Parameterized Analysis in Artificial Intelligence (Research Project)
Picture credits: Soeren Nickel, 2020
Parameterized complexity theory is a well-established paradigm used for the fine-grained analysis of computational problems. Such analysis can provide efficient algorithms for these problems by exploiting subtle structural properties of relevant inputs, as well as powerful lower bounds that rule out efficient algorithms even for severely restricted instances. Parameterized complexity analysis has found great success across numerous fields of computer science, with notable examples including graph algorithms, computational geometry, database theory, computational logic and constraint satisfaction. In the highly prominent fields of artificial intelligence (AI) and machine learning (ML) – areas which have become an ubiquitous part of today's society – we see a distinct lack of foundational research targeting the fine-grained, parameterized complexity of fundamental problems. The goal of this six-year project is to change this.

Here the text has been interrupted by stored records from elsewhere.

(** * pytest-qgis: the helper functions of [pytest_qgis/utils.py]

    The module is a set of free functions that orchestrate calls into the
    QGIS object model: the project singleton, its layer registry, its layer
    tree, coordinate transforms, the processing framework, GDAL, the test
    request and the Qt event loop.  The functions are embedded as
    computations over an explicit world state.

    What the toolkit does is taken as follows.
    - A layer reference is the layer's id; the live layer objects form a
      heap, and a wrapper whose object is gone raises when it is used.
    - The registry iterates in the order of its keys; it accepts invalid
      layers; [mapLayers(validOnly=True)] leaves them out.
    - [addMapLayer] of an id that is registered changes nothing; with
      [addToLegend] a newly registered layer gets a node at the top of the
      root group.  Removing a layer drops its registry entry and the first
      tree node that refers to it; the object is released later.
    - A layer node shows its layer's current name.
    - [combineExtentWith] is the union of bounding boxes; coordinates and
      clock readings are rationals; fixture names are ASCII.
    - Services whose results the module cannot know (transform,
      reprojection, warp, raster loading, style saving, the clock) are the
      fields of a [Toolkit] record and may fail where the toolkit may. *)

From Stdlib Require Import QArith Qminmax Lqa Ascii String.
From stdpp Require Import gmap strings list.

Set Warnings "-register-all".

Local Open Scope string_scope.
Local Open Scope list_scope.

(** ** Data model *)

Module Qgis.

(** A coordinate reference system is identified by its authority id; the
    default-constructed, invalid CRS has the empty id. *)
Record QgsCoordinateReferenceSystem : Type := Crs { authid : string }.

Definition crs_eqb (a b : QgsCoordinateReferenceSystem) : bool :=
  String.eqb (authid a) (authid b).

Definition crs_isValid (c : QgsCoordinateReferenceSystem) : bool :=
  negb (String.eqb (authid c) "").

(** Rectangles: the four bounds are doubles in the toolkit; they are only
    compared and copied here, and are taken in [Q]. *)
Record QgsRectangle : Type := Rect {
  xMinimum : Q;
  yMinimum : Q;
  xMaximum : Q;
  yMaximum : Q
}.

(** [combineExtentWith]: expands the rectangle so that it covers both the
    receiver and the argument. *)
Definition combineExtentWith (r other : QgsRectangle) : QgsRectangle :=
  {| xMinimum := Qmin (xMinimum r) (xMinimum other);
     yMinimum := Qmin (yMinimum r) (yMinimum other);
     xMaximum := Qmax (xMaximum r) (xMaximum other);
     yMaximum := Qmax (yMaximum r) (yMaximum other) |}.

(** [covers R r]: rectangle [R] contains rectangle [r]. *)
Definition covers (R r : QgsRectangle) : Prop :=
  (xMinimum R <= xMinimum r)%Q /\ (yMinimum R <= yMinimum r)%Q /\
  (xMaximum r <= xMaximum R)%Q /\ (yMaximum r <= yMaximum R)%Q.

(** The classes the module tells apart with [isinstance]. *)
Inductive LayerType : Type := VectorLayer | RasterLayer | OtherLayer.

#[global] Instance LayerType_eq_dec : EqDecision LayerType.
Proof. solve_decision. Defined.

Definition Style : Type := string.
Definition Metadata : Type := list (string * string).

Record QgsMapLayer : Type := Layer {
  id : string;
  name : string;
  layerType : LayerType;
  crs : QgsCoordinateReferenceSystem;
  extent : QgsRectangle;
  source : string;
  style : Style;
  metadata : Metadata;
  isValid : bool;
  isSpatial : bool
}.
(** * Smart Bookmark: the client-side reconciliation layer

    A shallow embedding of [src/components/BookmarkManager.tsx] (the
    Reconciliation Controller), [src/app/dashboard/page.tsx] (the Snapshot
    Loader) and [src/middleware.ts] (the route gate), followed by the
    properties of the list, the highlight markers, the mid-deletion marker,
    the connectivity status, the subscription and the gate.

    Conventions of the embedding:
    - a JS string is a [string], read as its sequence of code units, for
      the strings whose code units are below 256; [===] on strings is
      [String.eqb];
    - the [Set<string>] of highlighted identifiers is a [gset string];
    - a value of type [T | null] is an [option T]; a JS condition [if (x)] on
      such a value (an object, an array, a non-empty message) is [Some];
    - the hooks of the component are the fields of one record [State]; a
      setter [setX] is the function that replaces the field, and successive
      setter calls of one handler are applied in program order;
    - [setTimeout] appends to a queue of pending timers kept beside the hooks,
      with a clock in milliseconds; a timer runs as soon as it is due, before
      any handler called at that instant or later;
    - an [async] function is cut at each [await] into the part that runs
      before it and the parts that resume with the awaited response. *)

From Stdlib Require Import NArith.
From stdpp Require Import gmap strings list sorting.
From stdpp Require Import pretty.

Local Open Scope string_scope.
Local Open Scope N_scope.

(** ** Data model *)

(** [type Bookmark = { id; url; title; created_at }] *)
Record Bookmark := {
  id : string;
  url : string;
  title : string;
  created_at : string;
}.

(** [Bookmark & { user_id: string }]: a row as the change notifications and
    the store carry it. *)
Record Row := {
  fields : Bookmark;
  user_id : string;
}.

(** The part of supabase's [User] that the code reads: [user.id]. *)
Record User := {
  uid : string;
}.

(** The union ["connecting" | "connected" | "error"] of [realtimeStatus]. *)
Module RealtimeStatus.
Inductive t := connecting | connected | error.
End RealtimeStatus.

(** The status argument of the [subscribe] callback (supabase-js
    [REALTIME_SUBSCRIBE_STATES]). *)
Module SubscribeStatus.
Inductive t := SUBSCRIBED | TIMED_OUT | CLOSED | CHANNEL_ERROR.
End SubscribeStatus.

(** A pending [setTimeout] callback of [addToList]: when it is due and the
    identifier its closure deletes from [newIds]. *)
Record Timer := {
  due : N;
  target : string;
}.

(** The hooks of [BookmarkManager] ([urlInput] and [titleInput] are the hooks
    [url] and [title]), the timer queue and the clock. *)
Record State := {
  bookmarks : list Bookmark;
  urlInput : string;
  titleInput : string;
  loading : bool;
  deleting : option string;
  error : option string;
  newIds : gset string;
  realtimeStatus : RealtimeStatus.t;
  timers : list Timer;
  now : N;
}.

Global Instance Bookmark_eq_dec : EqDecision Bookmark.
Proof. solve_decision. Defined.

Global Instance Timer_eq_dec : EqDecision Timer.
Proof. solve_decision. Defined.

(** ** Setters *)

Definition setBookmarks (f : list Bookmark → list Bookmark) (s : State) : State :=
  {| bookmarks := f (bookmarks s); urlInput := urlInput s;
     titleInput := titleInput s; loading := loading s;
     deleting := deleting s; error := error s; newIds := newIds s;
     realtimeStatus := realtimeStatus s; timers := timers s; now := now s |}.

Definition setUrl (v : string) (s : State) : State :=
  {| bookmarks := bookmarks s; urlInput := v;
     titleInput := titleInput s; loading := loading s;
     deleting := deleting s; error := error s; newIds := newIds s;
     realtimeStatus := realtimeStatus s; timers := timers s; now := now s |}.

Definition setTitle (v : string) (s : State) : State :=
  {| bookmarks := bookmarks s; urlInput := urlInput s;
     titleInput := v; loading := loading s;
     deleting := deleting s; error := error s; newIds := newIds s;
     realtimeStatus := realtimeStatus s; timers := timers s; now := now s |}.

Definition setLoading (v : bool) (s : State) : State :=
  {| bookmarks := bookmarks s; urlInput := urlInput s;
     titleInput := titleInput s; loading := v;
     deleting := deleting s; error := error s; newIds := newIds s;
     realtimeStatus := realtimeStatus s; timers := timers s; now := now s |}.

Definition setDeleting (v : option string) (s : State) : State :=
  {| bookmarks := bookmarks s; urlInput := urlInput s;
     titleInput := titleInput s; loading := loading s;
     deleting := v; error := error s; newIds := newIds s;
     realtimeStatus := realtimeStatus s; timers := timers s; now := now s |}.

Definition setError (v : option string) (s : State) : State :=
  {| bookmarks := bookmarks s; urlInput := urlInput s;
     titleInput := titleInput s; loading := loading s;
     deleting := deleting s; error := v; newIds := newIds s;
     realtimeStatus := realtimeStatus s; timers := timers s; now := now s |}.

Definition setNewIds (f : gset string → gset string) (s : State) : State :=
  {| bookmarks := bookmarks s; urlInput := urlInput s;
     titleInput := titleInput s; loading := loading s;
     deleting := deleting s; error := error s; newIds := f (newIds s);
     realtimeStatus := realtimeStatus s; timers := timers s; now := now s |}.

Definition setRealtimeStatus (v : RealtimeStatus.t) (s : State) : State :=
  {| bookmarks := bookmarks s; urlInput := urlInput s;
     titleInput := titleInput s; loading := loading s;
     deleting := deleting s; error := error s; newIds := newIds s;
     realtimeStatus := v; timers := timers s; now := now s |}.

(** [setTimeout(callback, delay)] where the callback deletes [i] from
    [newIds]: the timer is queued behind the pending ones. *)
Definition setTimeout (i : string) (delay : N) (s : State) : State :=
  {| bookmarks := bookmarks s; urlInput := urlInput s;
     titleInput := titleInput s; loading := loading s;
     deleting := deleting s; error := error s; newIds := newIds s;
     realtimeStatus := realtimeStatus s;
     timers := timers s ++ [ {| due := now s + delay; target := i |} ];
     now := now s |}.

(** ** Optimistic helpers *)

(** [prev.some((b) => b.id === bookmark.id)] *)
Definition some_id (i : string) (prev : list Bookmark) : bool :=
  existsb (λ b, String.eqb (id b) i) prev.

(** The updater of [setBookmarks] in [addToList]. *)
Definition prepend_unless_present (bookmark : Bookmark) (prev : list Bookmark)
  : list Bookmark :=
  if some_id (id bookmark) prev then prev else bookmark :: prev.

(** The callback of the timer: [next = new Set(prev); next.delete(id)]. *)
Definition clearHighlight (i : string) (s : State) : State :=
  setNewIds (λ prev, prev ∖ {[ i ]}) s.

(** The length of the green flash, in milliseconds. *)
Definition HIGHLIGHT_MS : N := 2000.

Definition addToList (bookmark : Bookmark) (s : State) : State :=
  let s1 := setBookmarks (prepend_unless_present bookmark) s in
  let s2 := setNewIds (λ prev, prev ∪ {[ id bookmark ]}) s1 in
  setTimeout (id bookmark) HIGHLIGHT_MS s2.

(** [prev.filter((b) => b.id !== id)] *)
Definition removeFromList (i : string) (s : State) : State :=
  setBookmarks (filter (λ b, id b ≠ i)) s.

(** ** Timers *)

Definition setHost (pending : list Timer) (clock : N) (s : State) : State :=
  {| bookmarks := bookmarks s; urlInput := urlInput s;
     titleInput := titleInput s; loading := loading s;
     deleting := deleting s; error := error s; newIds := newIds s;
     realtimeStatus := realtimeStatus s; timers := pending; now := clock |}.

(** Run the callbacks of the timers [ready], oldest first. *)
Definition fire (ready : list Timer) (s : State) : State :=
  foldl (λ acc t, clearHighlight (target t) acc) s ready.

(** [ms] milliseconds pass: the timers that are due by then run, in the
    order they were set, and leave the queue. *)
Definition elapse (ms : N) (s : State) : State :=
  let clock := now s + ms in
  let ready := filter (λ t, due t ≤ clock) (timers s) in
  let pending := filter (λ t, clock < due t) (timers s) in
  fire ready (setHost pending clock s).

A Parameterized Toolbox for Problems in AI and ML
One main objective of this project is the development of new innovative tools and machinery that allows us to apply the parameterized complexity framework in this setting. Indeed, most of the existing tools developed in parameterized complexity theory are designed to work in the setting of discrete problems on graphs. On the other hand, many problems of interest in AI and ML do not admit straightforward graph representations and/or contain non-discrete components. The development of the required tools will then go hand in hand with obtaining new algorithms and matching lower bounds for the studied problems.